PROVIDED MATERIAL:
Lemma swap_respects x :
  let W l := ploc (idst x) l \/ ploc (isrc x) l in
  respects W W (fun s => temp ← load_int s x (isrc x); d ← load_int s x (idst x);
                         s ← store_int (isrc x) d s; store_int (idst x) temp s).
Proof.
  intros W. assert (HW : forall l, W l \/ ~ W l).
  { intros l. unfold W. destruct (ploc_dec (idst x) l), (ploc_dec (isrc x) l); tauto. }
  apply (respects_store _ _ (fun s => temp ← load_int s x (isrc x); d ← load_int s x (idst x); Done (temp, d))
    (fun '(temp, d) s => s ← store_int (isrc x) d s; store_int (idst x) temp s)).
  - intros s. destruct (load_int s x (isrc x)); try done. cbn [mbind outcome_bind].
    by destruct (load_int s x (idst x)).
  - unfold W. apply reads_bind; [apply load_int_reads; tauto|]. intros temp.
    apply reads_bind; [apply load_int_reads; tauto|]. intros d. apply reads_const.
  - intros [temp d]. apply respects_seq.
    + eapply (respects_mono (ploc (isrc x)) (ploc (isrc x))); [done|apply ploc_dec|apply store_int_respects|..];
        intros l Hl; unfold W; tauto.
    + eapply (respects_mono (ploc (idst x)) (ploc (idst x))); [done|apply ploc_dec|apply store_int_respects|..];
        intros l Hl; unfold W; tauto.
Qed.

Lemma respects_ext R W step step' : (forall s, step' s = step s) -> respects R W step -> respects R W step'.
Proof.
  intros E [F L]. split; [intros s s' H; rewrite E in H; by apply F|]. intros s1 s2 s1' Ha H.
  rewrite E in H. destruct (L _ _ _ Ha H) as (s2' & H2 & Ha2). exists s2'. by rewrite E.
Qed.

Lemma is_f_not_a p : is_f p \/ is_e p -> forall i, p <> PA i.
Proof. intros H i ->. by destruct H. Qed.

Lemma skip_respects R W step : (forall s, step s = Done s) -> respects R W step.
Proof.
  intros E. split.
  - intros s s' H. rewrite E in H. injection H as <-. apply agree_refl.
  - intros s1 s2 s1' Ha H. rewrite E in H. injection H as <-. exists s2. split; [apply E|].
    eapply agree_mono; [exact Ha|]. intros l Hl. by right.
Qed.

Lemma istore_respects x :
  respects (fun l => ploc (idst x) l \/ ploc (isrc x) l) (fun l => l = LMem)
    (fun s => d ← load_int s x (idst x); v ← load_int s x (isrc x);
              store64 (Z.land (add64 d (imm x)) (memMask x)) v s).
Proof.
  apply (respects_store _ _ (fun s => d ← load_int s x (idst x); v ← load_int s x (isrc x); Done (d, v))
    (fun '(d, v) => store64 (Z.land (add64 d (imm x)) (memMask x)) v)).
  - intros s. destruct (load_int s x (idst x)); try done. cbn [mbind outcome_bind].
    by destruct (load_int s x (isrc x)).
  - apply reads_bind; [apply load_int_reads; tauto|]. intros d.
    apply reads_bind; [apply load_int_reads; tauto|]. intros v. apply reads_const.
  - intros [d v]. apply store64_respects.
Qed.

Lemma neg_respects x :
  respects (ploc (idst x)) (ploc (idst x))
    (fun s => d ← load_int s x (idst x); store_int (idst x) (add64 (not64 d) 1) s).
Proof.
  apply (respects_store _ _ (fun s => load_int s x (idst x)) (fun d => store_int (idst x) (add64 (not64 d) 1))).
  - done.
  - apply load_int_reads. tauto.
  - intros d. apply store_int_respects.
Qed.

(** A float register and a memory operand. *)
Lemma fmem_reads x (R : loc -> Prop) (k : FloatRegister -> FloatRegister) :
  (forall l, ploc (isrc x) l -> R l) -> R LMem ->
  reads R (fun s => addr ← getScratchpadAddress x s; v ← load_int_pair s addr; Done (k v)).
Proof.
  intros H1 H2. apply reads_bind; [by apply getScratchpadAddress_reads|]. intros addr.
  apply reads_bind; [by apply load_int_pair_reads|]. intros v. apply reads_const.
Qed.

Lemma exec1_from m x R W (g : xstate -> outcome xstate) :
  (forall s, execute_one m x 0 s = (st ← g s; Done (0, st))) -> respects R W g ->
  (forall l, W l \/ ~ W l) -> (forall l, R l -> ibc_reads x l \/ ibc_writes x l) ->
  (forall l, W l -> ibc_writes x l) -> respects (ibc_reads x) (ibc_writes x) (exec1 m x).
Proof.
  intros E Hg HW H1 H2. eapply respects_mono; [apply ibc_writes_dec|exact HW| |exact H1|exact H2].
  eapply respects_ext; [|exact Hg]. intros s. unfold exec1. rewrite E. by destruct (g s).
Qed.

Ltac touch_cover E := intros ?; unfold ibc_reads, ibc_writes; rewrite E; cbn; tauto.
Ltac by_shape E lem :=
  eapply exec1_from; [intros ?; unfold execute_one; rewrite E; reflexivity | apply lem
    | first [apply ploc_dec | apply ibc_writes_dec] | touch_cover E | touch_cover E].
(* ===== verification/JitDataset.v ===== *)
(** * Machine code of superscalar programs

    Models the emission of the dataset code in src/src/jit_compiler_a64.cpp ([emit32], [emit64],
    [emitCpoolImmediate], [generateSuperscalarHash]): the bytes written into the code buffer.  The bytes of
    the templates that the assembler makes of src/src/jit_compiler_a64_static.S are parameters.  The code of
    each superscalar program is proved to compute, on the A64 machine, what the interpreter computes. *)

From stdpp Require Import list sorting.
From S2P Require Import Prelude RandomX Blake2b Superscalar SuperscalarGen Argon2 Footprint JitSuper A64.

(** ** Emission *)

Module ARMV8A.
Definition B : Z := 0x14000000.
Definition EOR : Z := 0xCA000000.
Definition ADD : Z := 0x8B000000.
Definition SUB : Z := 0xCB000000.
Definition MUL : Z := 0x9B007C00.
Definition UMULH : Z := 0x9BC07C00.
Definition SMULH : Z := 0x9B407C00.
Definition MOVZ : Z := 0xD2800000.
Definition MOVN : Z := 0x92800000.
Definition MOVK : Z := 0xF2800000.
Definition LDR_LITERAL : Z := 0x58000000.
Definition ROR_IMM : Z := 0x93C00000.
Definition MOV_REG : Z := 0xAA0003E0.
Definition AND_IMM_64 : Z := 0x92400000.
End ARMV8A.

(** The code buffer and [codePos]. *)
Definition emitter : Type := list Z * Z.

Definition emit32 (val : Z) (st : emitter) : outcome emitter :=
  let '(code, codePos) := st in
  code ← write_bytes code codePos (le_bytes 4 val); Done (code, codePos + 4).
Definition emit64 (val : Z) (st : emitter) : outcome emitter :=
  let '(code, codePos) := st in
  code ← write_bytes code codePos (le_bytes 8 val); Done (code, codePos + 8).

(** [~x] on [uint32_t]. *)
Definition not32 (x : Z) : Z := wrap 32 (Z.lnot x).

Local Infix ".|" := Z.lor (at level 50, left associativity) : Z_scope.
Local Infix "<<" := Z.shiftl (at level 45, left associativity) : Z_scope.
Local Infix ">>" := Z.shiftr (at level 45, left associativity) : Z_scope.

(** [no_e24_pad]: built with ARMRX_NO_E24_PAD. *)
Definition emitCpoolImmediate (no_e24_pad : bool) (d imm : Z) (st : emitter) : outcome emitter :=
  if no_e24_pad && (imm <? 1 << 16) then emit32 (ARMV8A.MOVZ .| d .| imm << 5) st
  else
    st ← (if to_signed 32 imm <? 0
          then emit32 (ARMV8A.MOVN .| d .| 1 << 21 .| (not32 imm >> 16) << 5) st
          else emit32 (ARMV8A.MOVZ .| d .| 1 << 21 .| (imm >> 16) << 5) st);
    emit32 (ARMV8A.MOVK .| d .| (Z.land imm 0xFFFF) << 5) st.

Definition tmp_reg : Z := 12.

(** One turn of the loop over [emit_order]. *)
Definition emit_instruction (no_e24_pad : bool) (instr : Instruction) (literal_pos : Z) (st : emitter)
  : outcome (Z * emitter) :=
  let s := src instr in
  let d := dst instr in
  let codePos := st.2 in
  let done m := st ← m; Done (literal_pos, st) in
  match type_of_opcode (opcode instr) with
  | Some ISUB_R => done (emit32 (ARMV8A.SUB .| d .| d << 5 .| s << 16) st)
  | Some IXOR_R => done (emit32 (ARMV8A.EOR .| d .| d << 5 .| s << 16) st)
  | Some IADD_RS => done (emit32 (ARMV8A.ADD .| d .| d << 5 .| getModShift instr << 10 .| s << 16) st)
  | Some IMUL_R => done (emit32 (ARMV8A.MUL .| d .| d << 5 .| s << 16) st)
  | Some IROR_C => done (emit32 (ARMV8A.ROR_IMM .| d .| d << 5 .| (Z.land (getImm32 instr) 63) << 10 .| d << 16) st)
  | Some IADD_C7 | Some IADD_C8 | Some IADD_C9 =>
      done (st ← emitCpoolImmediate no_e24_pad 13 (getImm32 instr) st;
            emit32 (ARMV8A.ADD .| d .| d << 5 .| 13 << 16) st)
  | Some IXOR_C7 | Some IXOR_C8 | Some IXOR_C9 =>
      done (st ← emitCpoolImmediate no_e24_pad tmp_reg (getImm32 instr) st;
            emit32 (ARMV8A.EOR .| d .| d << 5 .| tmp_reg << 16) st)
  | Some IMULH_R => done (emit32 (ARMV8A.UMULH .| d .| d << 5 .| s << 16) st)
  | Some ISMULH_R => done (emit32 (ARMV8A.SMULH .| d .| d << 5 .| s << 16) st)
  | Some IMUL_RCP =>
      let offset := Z.land (wrap 32 (literal_pos - codePos) / 4) (2 ^ 19 - 1) in
      st ← emit32 (ARMV8A.LDR_LITERAL .| tmp_reg .| offset << 5) st;
      st ← emit32 (ARMV8A.MUL .| d .| d << 5 .| tmp_reg << 16) st;
      Done (literal_pos + 8, st)
  | Some INVALID | None => Done (literal_pos, st)
  end.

TASK DIRECTIONS: Working from the material above, retype exactly the lines from the one with "Proof. intros H i ->. by destruct H. Qed." through the one with "(fun '(d, v)", both included, and only those lines.

RESPONSE FOR THIS EXERCISE:
Proof. intros H i ->. by destruct H. Qed.

Lemma skip_respects R W step : (forall s, step s = Done s) -> respects R W step.
Proof.
  intros E. split.
  - intros s s' H. rewrite E in H. injection H as <-. apply agree_refl.
  - intros s1 s2 s1' Ha H. rewrite E in H. injection H as <-. exists s2. split; [apply E|].
    eapply agree_mono; [exact Ha|]. intros l Hl. by right.
Qed.

Lemma istore_respects x :
  respects (fun l => ploc (idst x) l \/ ploc (isrc x) l) (fun l => l = LMem)
    (fun s => d ← load_int s x (idst x); v ← load_int s x (isrc x);
              store64 (Z.land (add64 d (imm x)) (memMask x)) v s).
Proof.
  apply (respects_store _ _ (fun s => d ← load_int s x (idst x); v ← load_int s x (isrc x); Done (d, v))
    (fun '(d, v) => store64 (Z.land (add64 d (imm x)) (memMask x)) v)).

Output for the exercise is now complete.